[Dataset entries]
◇ ◇ ◇

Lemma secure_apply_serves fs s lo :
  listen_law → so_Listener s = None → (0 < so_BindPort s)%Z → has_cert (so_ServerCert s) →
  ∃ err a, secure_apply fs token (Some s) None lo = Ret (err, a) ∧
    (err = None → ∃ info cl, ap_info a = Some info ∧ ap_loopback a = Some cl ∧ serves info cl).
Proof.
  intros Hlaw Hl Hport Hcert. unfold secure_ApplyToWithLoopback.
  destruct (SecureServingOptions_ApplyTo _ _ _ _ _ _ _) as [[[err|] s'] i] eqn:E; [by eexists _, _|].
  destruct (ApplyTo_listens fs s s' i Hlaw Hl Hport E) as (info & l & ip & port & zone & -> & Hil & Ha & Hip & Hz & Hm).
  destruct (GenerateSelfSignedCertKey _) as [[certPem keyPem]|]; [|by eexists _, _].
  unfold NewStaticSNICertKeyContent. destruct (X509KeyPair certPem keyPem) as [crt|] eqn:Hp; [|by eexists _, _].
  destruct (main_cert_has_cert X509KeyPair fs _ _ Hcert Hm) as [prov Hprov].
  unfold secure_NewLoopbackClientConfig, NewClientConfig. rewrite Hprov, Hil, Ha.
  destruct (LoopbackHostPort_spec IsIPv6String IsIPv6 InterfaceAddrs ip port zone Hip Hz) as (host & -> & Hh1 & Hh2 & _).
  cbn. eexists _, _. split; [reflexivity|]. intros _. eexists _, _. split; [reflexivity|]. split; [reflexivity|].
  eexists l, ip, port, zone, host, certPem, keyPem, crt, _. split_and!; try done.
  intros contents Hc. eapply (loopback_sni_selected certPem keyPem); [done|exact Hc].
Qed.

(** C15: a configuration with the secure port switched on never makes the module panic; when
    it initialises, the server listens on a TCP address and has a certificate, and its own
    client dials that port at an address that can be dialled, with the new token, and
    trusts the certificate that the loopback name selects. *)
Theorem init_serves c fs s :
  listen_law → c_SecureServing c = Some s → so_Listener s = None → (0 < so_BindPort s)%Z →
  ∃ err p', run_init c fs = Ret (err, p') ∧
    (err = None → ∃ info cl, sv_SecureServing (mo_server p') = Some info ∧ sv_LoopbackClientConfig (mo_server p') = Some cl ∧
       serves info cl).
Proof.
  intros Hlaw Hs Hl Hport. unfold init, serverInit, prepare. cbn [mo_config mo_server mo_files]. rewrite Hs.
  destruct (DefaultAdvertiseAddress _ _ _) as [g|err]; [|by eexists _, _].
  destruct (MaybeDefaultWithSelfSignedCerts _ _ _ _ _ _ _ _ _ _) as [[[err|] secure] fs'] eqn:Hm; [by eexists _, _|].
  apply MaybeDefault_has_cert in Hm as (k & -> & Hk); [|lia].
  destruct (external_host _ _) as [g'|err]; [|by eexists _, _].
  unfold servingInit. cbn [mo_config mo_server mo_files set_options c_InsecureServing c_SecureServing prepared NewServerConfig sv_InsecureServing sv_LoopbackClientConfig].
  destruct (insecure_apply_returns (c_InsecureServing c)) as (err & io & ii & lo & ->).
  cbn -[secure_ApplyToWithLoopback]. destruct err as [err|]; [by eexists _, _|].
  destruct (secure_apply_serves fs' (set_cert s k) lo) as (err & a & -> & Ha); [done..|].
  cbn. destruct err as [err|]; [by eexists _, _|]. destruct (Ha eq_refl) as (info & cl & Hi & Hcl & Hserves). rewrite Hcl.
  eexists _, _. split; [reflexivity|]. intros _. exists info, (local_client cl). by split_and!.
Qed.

◇ ◇ ◇

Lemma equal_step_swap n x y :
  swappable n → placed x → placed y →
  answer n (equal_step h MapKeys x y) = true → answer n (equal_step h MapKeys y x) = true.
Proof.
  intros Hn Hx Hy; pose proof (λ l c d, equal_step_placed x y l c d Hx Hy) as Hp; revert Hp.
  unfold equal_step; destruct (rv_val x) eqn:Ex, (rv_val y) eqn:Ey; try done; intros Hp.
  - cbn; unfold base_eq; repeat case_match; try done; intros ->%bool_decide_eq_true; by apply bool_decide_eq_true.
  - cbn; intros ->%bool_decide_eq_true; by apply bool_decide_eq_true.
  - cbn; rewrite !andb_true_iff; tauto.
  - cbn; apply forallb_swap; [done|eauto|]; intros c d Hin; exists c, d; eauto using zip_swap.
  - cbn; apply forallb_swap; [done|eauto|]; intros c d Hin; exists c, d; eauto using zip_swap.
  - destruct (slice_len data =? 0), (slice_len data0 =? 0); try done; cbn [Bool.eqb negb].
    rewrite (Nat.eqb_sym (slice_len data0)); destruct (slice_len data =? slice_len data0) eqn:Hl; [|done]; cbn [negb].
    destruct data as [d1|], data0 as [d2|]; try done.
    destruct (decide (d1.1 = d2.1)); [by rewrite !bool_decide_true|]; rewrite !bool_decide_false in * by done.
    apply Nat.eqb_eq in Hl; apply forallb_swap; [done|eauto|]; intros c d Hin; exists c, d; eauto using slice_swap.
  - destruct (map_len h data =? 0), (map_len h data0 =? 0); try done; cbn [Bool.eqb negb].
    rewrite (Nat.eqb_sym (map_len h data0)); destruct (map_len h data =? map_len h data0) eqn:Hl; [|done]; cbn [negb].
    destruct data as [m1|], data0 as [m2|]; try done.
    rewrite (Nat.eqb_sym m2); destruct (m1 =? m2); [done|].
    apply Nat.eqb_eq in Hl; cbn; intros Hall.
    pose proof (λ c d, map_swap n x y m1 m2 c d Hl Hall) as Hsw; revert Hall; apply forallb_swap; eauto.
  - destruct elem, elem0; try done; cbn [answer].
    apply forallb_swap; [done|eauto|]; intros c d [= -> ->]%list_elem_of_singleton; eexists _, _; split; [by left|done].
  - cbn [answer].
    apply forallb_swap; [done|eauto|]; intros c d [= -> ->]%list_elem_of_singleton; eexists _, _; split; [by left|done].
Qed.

◇ ◇ ◇

### ASSIGNMENT
Each line of the records that holds the word "reflexivity" should be copied out.

### TASK ANSWER
  cbn. eexists _, _. split; [reflexivity|]. intros _. eexists _, _. split; [reflexivity|]. split; [reflexivity|].
  eexists _, _. split; [reflexivity|]. intros _. exists info, (local_client cl). by split_and!.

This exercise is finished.